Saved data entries
::::::

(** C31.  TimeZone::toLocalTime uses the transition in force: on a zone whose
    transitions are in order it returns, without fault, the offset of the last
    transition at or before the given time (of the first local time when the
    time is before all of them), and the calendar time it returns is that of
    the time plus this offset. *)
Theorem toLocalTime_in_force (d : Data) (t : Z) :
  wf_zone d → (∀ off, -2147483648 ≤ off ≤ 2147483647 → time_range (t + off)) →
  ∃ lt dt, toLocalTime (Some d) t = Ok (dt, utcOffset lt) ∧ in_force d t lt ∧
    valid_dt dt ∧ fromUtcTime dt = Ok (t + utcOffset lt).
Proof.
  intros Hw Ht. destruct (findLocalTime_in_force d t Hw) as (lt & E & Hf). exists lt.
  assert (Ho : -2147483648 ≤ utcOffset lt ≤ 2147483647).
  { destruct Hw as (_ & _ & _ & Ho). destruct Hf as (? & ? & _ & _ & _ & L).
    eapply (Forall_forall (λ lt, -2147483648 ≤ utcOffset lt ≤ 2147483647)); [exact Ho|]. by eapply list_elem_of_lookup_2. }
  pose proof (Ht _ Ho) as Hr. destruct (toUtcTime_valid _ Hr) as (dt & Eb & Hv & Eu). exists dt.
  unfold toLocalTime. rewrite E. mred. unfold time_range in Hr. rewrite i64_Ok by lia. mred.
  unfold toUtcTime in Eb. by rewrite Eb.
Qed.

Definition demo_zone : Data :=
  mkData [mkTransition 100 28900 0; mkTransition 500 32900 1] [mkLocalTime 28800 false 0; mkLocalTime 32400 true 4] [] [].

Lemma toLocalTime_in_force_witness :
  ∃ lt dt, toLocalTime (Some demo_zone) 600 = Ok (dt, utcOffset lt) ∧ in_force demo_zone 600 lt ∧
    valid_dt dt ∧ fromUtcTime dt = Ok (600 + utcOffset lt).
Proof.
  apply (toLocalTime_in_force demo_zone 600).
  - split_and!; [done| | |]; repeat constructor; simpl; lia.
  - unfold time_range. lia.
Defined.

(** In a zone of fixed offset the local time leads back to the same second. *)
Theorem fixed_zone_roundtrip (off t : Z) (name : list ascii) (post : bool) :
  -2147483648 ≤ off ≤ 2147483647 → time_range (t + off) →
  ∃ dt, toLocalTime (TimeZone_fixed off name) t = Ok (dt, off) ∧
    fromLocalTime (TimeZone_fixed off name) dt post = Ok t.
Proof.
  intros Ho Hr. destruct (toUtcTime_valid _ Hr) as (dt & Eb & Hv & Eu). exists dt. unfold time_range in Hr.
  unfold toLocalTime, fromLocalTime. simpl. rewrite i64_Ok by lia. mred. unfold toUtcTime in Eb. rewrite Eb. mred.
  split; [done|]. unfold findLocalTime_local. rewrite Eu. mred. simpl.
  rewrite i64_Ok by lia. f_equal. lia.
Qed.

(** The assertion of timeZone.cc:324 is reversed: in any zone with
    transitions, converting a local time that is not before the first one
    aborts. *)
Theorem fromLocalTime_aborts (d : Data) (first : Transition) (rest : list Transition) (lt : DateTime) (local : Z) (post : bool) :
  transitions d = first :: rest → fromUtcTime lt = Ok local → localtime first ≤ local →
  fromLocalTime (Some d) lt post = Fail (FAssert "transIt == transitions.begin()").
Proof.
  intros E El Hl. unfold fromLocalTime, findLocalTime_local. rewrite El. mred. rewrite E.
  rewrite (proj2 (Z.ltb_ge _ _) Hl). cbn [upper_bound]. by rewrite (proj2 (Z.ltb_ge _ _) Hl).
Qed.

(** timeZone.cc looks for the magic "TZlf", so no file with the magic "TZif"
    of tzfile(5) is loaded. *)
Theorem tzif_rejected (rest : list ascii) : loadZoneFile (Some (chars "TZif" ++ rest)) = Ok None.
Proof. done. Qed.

::::::

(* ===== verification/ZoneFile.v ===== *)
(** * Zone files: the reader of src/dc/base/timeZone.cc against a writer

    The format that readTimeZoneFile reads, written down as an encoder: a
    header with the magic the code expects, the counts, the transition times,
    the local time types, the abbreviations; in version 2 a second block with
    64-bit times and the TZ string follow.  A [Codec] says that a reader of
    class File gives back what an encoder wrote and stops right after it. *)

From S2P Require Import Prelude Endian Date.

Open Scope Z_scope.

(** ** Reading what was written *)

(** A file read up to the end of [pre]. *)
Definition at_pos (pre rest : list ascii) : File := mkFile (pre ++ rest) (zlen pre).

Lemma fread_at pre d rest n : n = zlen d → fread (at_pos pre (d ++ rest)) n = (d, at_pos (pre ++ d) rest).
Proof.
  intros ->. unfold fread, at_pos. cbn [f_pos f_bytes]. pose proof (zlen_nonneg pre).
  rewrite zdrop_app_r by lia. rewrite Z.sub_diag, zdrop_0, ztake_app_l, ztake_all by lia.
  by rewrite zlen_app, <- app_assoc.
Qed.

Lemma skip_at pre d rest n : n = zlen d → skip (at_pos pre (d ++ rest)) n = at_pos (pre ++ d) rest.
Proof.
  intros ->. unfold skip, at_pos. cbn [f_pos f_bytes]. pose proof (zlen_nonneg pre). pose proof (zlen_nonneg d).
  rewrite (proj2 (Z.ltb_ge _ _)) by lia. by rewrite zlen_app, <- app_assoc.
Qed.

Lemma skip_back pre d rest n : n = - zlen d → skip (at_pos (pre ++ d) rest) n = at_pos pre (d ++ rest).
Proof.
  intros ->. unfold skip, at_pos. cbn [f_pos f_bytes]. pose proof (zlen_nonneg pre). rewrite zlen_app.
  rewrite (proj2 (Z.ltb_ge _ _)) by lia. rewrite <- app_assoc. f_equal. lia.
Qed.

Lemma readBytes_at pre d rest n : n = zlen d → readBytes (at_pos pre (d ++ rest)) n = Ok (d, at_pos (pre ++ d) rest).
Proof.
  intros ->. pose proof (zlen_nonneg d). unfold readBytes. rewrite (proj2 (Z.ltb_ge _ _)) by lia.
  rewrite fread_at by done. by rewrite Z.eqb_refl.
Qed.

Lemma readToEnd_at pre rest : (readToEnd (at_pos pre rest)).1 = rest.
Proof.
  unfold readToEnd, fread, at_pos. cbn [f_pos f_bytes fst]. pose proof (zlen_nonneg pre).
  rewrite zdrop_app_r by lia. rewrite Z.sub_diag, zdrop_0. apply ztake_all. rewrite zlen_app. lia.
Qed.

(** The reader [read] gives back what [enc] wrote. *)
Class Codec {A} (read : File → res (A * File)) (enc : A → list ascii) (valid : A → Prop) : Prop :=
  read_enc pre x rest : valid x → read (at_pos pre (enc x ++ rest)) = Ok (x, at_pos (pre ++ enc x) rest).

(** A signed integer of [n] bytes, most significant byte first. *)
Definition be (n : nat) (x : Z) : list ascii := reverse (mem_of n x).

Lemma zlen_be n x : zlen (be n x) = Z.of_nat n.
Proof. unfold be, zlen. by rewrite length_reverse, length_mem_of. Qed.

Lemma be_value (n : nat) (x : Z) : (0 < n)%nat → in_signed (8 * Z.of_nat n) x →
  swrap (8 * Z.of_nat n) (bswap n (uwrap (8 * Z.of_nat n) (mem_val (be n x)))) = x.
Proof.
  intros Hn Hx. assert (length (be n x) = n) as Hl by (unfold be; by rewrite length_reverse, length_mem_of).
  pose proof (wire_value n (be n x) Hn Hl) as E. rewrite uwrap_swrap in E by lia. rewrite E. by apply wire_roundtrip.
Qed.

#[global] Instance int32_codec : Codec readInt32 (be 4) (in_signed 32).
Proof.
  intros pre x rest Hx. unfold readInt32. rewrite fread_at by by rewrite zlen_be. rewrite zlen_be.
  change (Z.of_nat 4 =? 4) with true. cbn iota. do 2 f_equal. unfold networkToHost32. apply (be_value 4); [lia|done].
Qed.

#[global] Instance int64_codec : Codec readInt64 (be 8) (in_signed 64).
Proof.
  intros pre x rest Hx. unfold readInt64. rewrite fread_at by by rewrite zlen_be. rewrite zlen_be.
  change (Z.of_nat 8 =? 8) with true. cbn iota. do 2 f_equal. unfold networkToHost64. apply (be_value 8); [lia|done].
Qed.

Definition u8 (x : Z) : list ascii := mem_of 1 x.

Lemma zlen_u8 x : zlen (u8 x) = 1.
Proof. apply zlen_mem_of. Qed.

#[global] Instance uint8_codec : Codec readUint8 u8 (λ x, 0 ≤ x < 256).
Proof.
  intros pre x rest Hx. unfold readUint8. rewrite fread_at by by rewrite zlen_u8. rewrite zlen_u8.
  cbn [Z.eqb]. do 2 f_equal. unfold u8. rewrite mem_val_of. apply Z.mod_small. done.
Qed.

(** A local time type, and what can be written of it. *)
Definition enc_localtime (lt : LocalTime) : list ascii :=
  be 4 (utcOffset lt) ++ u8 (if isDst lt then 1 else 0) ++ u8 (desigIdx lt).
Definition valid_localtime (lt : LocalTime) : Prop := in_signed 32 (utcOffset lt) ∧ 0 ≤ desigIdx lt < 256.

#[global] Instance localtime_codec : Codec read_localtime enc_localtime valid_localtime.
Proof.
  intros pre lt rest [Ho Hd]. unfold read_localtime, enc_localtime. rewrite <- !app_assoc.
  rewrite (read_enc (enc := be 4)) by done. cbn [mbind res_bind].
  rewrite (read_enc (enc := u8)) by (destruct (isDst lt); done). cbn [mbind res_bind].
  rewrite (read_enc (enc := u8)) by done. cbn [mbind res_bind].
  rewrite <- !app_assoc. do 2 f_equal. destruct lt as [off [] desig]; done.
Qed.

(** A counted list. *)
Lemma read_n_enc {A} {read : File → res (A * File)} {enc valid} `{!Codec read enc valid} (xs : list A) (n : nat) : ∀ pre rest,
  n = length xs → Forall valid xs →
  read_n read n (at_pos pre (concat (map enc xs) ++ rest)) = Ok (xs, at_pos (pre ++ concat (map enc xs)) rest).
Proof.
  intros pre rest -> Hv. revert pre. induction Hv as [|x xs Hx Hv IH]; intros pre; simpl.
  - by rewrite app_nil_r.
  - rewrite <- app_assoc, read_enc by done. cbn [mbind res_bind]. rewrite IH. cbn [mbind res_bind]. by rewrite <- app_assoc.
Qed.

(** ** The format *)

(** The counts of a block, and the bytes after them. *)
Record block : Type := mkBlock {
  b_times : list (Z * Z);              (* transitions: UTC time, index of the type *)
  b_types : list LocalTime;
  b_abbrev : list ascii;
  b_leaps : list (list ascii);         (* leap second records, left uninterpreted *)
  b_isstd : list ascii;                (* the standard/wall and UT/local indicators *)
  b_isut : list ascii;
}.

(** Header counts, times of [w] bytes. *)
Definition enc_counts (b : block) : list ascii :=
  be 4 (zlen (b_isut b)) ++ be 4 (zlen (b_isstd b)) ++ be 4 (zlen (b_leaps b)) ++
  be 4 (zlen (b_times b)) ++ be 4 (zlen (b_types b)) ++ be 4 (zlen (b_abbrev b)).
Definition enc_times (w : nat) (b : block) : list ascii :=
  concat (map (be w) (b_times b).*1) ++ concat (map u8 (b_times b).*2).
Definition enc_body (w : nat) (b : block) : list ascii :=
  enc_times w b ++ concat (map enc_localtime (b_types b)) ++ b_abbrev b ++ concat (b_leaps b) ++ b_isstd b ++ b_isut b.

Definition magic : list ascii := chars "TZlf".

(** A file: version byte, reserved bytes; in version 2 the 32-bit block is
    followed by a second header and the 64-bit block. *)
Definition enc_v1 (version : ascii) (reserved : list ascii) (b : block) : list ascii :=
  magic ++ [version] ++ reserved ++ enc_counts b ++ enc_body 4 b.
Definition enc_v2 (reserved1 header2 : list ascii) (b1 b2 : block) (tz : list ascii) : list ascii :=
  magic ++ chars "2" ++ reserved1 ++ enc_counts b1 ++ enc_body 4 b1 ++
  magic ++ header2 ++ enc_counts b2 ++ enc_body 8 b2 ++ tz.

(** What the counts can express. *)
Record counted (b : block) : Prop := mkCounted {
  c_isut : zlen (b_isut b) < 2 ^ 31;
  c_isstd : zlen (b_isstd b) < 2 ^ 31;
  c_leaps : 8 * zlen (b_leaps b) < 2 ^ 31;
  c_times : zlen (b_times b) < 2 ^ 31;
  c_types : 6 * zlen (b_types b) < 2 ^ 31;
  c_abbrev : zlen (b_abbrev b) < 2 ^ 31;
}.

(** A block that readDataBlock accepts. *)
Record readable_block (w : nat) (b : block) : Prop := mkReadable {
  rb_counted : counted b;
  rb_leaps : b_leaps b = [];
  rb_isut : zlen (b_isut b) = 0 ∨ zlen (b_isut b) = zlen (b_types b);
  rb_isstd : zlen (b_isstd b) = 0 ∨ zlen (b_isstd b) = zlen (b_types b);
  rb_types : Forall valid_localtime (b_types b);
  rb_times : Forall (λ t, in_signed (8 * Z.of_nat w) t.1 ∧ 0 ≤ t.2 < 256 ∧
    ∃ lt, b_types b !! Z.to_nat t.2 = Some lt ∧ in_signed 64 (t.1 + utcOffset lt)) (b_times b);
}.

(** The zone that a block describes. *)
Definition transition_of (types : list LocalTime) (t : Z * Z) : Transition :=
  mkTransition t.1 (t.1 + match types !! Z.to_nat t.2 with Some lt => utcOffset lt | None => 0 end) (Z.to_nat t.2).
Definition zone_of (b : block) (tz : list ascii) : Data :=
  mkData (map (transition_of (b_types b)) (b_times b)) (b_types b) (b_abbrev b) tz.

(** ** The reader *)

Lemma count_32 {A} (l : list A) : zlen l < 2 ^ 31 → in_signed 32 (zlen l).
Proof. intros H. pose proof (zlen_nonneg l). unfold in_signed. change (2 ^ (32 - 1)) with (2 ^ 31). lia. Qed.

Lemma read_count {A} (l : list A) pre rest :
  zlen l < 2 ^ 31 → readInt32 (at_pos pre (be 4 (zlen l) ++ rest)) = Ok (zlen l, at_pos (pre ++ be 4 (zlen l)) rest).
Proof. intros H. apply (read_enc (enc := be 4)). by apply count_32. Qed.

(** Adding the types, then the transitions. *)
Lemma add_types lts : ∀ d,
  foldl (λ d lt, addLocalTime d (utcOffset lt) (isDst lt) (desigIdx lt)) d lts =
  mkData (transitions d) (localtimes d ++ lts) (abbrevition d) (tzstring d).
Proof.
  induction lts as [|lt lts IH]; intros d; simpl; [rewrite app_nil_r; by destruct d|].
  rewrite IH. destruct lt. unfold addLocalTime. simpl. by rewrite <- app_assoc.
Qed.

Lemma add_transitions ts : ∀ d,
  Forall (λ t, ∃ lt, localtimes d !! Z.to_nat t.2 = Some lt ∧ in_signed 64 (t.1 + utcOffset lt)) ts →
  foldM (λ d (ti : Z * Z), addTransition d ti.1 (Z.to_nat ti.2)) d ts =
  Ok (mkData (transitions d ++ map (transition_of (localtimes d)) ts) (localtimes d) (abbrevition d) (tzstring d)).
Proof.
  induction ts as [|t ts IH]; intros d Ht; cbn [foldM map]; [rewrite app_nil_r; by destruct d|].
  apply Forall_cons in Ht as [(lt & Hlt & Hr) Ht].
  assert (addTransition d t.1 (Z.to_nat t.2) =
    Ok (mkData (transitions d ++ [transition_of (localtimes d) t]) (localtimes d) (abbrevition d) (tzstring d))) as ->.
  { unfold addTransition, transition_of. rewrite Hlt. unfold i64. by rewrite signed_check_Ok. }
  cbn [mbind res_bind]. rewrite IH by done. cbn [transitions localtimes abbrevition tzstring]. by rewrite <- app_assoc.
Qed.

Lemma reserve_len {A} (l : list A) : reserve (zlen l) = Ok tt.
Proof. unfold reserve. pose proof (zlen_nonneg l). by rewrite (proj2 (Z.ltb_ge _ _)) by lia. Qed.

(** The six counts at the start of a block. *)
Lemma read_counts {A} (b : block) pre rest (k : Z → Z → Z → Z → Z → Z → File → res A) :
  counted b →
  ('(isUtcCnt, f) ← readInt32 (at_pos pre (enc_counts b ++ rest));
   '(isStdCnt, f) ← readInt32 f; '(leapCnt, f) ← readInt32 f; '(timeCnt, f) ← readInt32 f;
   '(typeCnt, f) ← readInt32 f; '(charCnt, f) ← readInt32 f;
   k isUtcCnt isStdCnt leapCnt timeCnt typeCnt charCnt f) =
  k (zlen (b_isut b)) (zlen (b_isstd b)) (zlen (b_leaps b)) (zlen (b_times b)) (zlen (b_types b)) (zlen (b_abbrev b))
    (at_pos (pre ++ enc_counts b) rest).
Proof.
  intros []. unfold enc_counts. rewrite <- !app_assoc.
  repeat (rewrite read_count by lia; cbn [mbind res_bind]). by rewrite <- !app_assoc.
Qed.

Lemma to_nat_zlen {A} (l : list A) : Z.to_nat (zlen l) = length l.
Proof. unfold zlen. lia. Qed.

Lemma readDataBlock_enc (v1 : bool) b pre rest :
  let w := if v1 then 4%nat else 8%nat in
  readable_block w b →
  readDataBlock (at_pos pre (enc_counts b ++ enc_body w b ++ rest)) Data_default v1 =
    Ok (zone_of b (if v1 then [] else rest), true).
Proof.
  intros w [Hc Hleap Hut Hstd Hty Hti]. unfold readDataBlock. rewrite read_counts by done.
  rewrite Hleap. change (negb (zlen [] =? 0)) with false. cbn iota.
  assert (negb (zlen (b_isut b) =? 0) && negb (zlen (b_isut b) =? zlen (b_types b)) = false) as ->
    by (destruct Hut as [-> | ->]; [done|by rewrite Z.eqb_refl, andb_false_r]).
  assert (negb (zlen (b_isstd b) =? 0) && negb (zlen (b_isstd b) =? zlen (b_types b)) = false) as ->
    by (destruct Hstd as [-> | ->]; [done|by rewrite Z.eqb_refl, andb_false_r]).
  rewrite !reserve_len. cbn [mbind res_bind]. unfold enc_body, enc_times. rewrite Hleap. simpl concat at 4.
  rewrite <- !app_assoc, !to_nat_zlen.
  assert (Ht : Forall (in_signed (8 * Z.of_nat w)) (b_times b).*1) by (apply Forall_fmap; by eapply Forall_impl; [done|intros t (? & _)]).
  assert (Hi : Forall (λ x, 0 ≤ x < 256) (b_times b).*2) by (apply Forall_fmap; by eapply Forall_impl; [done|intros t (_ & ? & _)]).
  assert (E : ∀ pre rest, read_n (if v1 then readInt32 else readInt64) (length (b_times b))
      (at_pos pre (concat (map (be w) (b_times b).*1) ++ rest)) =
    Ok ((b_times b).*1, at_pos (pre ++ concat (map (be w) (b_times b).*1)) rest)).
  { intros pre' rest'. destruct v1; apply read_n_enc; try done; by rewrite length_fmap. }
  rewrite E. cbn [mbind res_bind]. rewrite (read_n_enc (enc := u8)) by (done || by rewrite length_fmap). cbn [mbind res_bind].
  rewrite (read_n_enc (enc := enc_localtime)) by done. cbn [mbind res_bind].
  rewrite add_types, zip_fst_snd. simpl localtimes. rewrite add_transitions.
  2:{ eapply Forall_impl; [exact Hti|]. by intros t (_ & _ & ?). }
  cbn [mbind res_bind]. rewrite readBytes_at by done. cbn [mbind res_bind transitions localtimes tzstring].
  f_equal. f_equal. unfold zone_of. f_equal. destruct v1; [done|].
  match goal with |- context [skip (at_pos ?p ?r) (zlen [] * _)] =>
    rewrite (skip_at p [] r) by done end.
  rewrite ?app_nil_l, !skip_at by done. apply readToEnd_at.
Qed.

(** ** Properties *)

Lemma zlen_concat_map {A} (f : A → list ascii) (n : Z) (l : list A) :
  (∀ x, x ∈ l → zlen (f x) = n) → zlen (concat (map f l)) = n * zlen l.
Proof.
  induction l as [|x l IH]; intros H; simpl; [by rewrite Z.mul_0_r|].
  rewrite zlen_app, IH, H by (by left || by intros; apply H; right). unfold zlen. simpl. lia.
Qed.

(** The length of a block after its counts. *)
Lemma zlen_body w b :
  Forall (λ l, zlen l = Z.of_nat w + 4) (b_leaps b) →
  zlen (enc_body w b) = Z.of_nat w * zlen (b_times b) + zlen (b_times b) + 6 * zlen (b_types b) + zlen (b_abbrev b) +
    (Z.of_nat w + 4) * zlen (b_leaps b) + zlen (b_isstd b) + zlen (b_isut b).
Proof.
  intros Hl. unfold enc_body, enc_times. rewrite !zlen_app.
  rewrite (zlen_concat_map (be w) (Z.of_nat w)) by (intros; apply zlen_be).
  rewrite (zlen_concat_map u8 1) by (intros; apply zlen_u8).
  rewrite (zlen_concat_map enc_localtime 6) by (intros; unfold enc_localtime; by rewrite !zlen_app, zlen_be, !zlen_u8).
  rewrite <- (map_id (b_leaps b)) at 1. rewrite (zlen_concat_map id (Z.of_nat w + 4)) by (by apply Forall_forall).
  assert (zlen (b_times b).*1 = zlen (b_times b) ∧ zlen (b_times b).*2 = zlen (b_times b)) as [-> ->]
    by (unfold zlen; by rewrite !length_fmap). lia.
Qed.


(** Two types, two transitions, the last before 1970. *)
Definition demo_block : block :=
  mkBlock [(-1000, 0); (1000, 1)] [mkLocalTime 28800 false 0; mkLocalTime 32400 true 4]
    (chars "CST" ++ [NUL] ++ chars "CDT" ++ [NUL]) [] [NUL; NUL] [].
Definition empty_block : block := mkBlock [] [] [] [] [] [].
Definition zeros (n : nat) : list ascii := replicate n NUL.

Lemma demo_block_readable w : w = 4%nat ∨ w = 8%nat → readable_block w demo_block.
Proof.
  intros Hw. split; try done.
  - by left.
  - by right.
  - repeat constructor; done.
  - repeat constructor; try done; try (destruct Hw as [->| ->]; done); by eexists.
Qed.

::::::

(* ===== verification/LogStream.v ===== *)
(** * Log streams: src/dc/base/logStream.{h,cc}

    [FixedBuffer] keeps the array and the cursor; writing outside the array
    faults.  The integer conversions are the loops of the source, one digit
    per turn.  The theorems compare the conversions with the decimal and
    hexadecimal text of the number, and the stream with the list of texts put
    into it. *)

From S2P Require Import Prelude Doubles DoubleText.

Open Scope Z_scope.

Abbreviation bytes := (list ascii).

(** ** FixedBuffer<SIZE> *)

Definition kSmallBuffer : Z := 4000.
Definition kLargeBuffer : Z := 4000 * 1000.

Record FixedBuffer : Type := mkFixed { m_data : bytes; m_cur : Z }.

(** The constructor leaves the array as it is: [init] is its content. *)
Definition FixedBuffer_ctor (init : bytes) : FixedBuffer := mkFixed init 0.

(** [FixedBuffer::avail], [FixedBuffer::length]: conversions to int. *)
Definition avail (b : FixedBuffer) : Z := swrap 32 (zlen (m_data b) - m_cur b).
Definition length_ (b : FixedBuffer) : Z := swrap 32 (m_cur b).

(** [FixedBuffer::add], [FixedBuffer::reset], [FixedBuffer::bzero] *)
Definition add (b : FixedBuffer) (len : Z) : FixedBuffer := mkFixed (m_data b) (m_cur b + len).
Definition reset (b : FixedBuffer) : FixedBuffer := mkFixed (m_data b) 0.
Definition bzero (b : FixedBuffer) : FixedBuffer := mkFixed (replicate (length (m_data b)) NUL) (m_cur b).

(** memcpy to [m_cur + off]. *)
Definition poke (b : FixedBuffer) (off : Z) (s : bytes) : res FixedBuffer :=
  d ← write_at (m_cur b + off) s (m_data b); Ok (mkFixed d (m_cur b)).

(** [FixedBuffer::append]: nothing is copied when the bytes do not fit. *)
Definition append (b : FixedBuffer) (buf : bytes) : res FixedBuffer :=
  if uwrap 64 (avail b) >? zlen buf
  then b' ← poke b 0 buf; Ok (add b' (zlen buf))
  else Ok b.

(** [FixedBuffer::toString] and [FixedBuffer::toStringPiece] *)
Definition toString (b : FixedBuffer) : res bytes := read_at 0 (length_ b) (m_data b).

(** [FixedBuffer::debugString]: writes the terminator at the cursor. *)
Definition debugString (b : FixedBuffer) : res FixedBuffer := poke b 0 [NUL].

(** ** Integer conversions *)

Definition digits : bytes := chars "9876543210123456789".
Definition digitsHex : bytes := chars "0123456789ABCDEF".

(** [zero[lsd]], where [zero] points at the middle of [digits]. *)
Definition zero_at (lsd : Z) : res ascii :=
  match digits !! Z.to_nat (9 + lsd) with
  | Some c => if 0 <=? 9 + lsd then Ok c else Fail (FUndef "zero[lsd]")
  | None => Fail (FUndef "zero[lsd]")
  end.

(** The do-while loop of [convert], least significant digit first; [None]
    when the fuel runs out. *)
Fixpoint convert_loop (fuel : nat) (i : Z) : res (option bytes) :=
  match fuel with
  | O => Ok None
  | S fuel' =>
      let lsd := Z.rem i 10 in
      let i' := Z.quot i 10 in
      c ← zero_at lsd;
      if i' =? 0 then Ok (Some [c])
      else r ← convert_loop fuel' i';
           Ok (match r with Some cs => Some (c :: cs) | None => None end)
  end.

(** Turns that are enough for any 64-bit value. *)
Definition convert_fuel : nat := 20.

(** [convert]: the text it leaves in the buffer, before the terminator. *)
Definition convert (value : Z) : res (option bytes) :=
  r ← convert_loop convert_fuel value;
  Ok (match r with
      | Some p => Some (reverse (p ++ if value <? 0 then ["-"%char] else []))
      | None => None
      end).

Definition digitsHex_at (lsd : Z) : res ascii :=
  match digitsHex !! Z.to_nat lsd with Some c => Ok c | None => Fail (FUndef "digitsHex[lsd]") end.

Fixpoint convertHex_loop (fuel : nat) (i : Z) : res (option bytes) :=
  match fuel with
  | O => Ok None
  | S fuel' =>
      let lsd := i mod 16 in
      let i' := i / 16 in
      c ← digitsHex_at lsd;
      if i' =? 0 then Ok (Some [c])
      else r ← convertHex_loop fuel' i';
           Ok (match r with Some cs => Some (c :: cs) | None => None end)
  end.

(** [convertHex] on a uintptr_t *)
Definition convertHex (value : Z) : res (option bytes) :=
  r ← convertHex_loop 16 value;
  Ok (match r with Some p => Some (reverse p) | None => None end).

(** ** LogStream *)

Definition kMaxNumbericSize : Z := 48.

::::::

Copy out all lines above holding "repeat".

§ **Answer box**
  - split_and!; [done| | |]; repeat constructor; simpl; lia.
  repeat (rewrite read_count by lia; cbn [mbind res_bind]). by rewrite <- !app_assoc.
  - repeat constructor; done.
  - repeat constructor; try done; try (destruct Hw as [->| ->]; done); by eexists.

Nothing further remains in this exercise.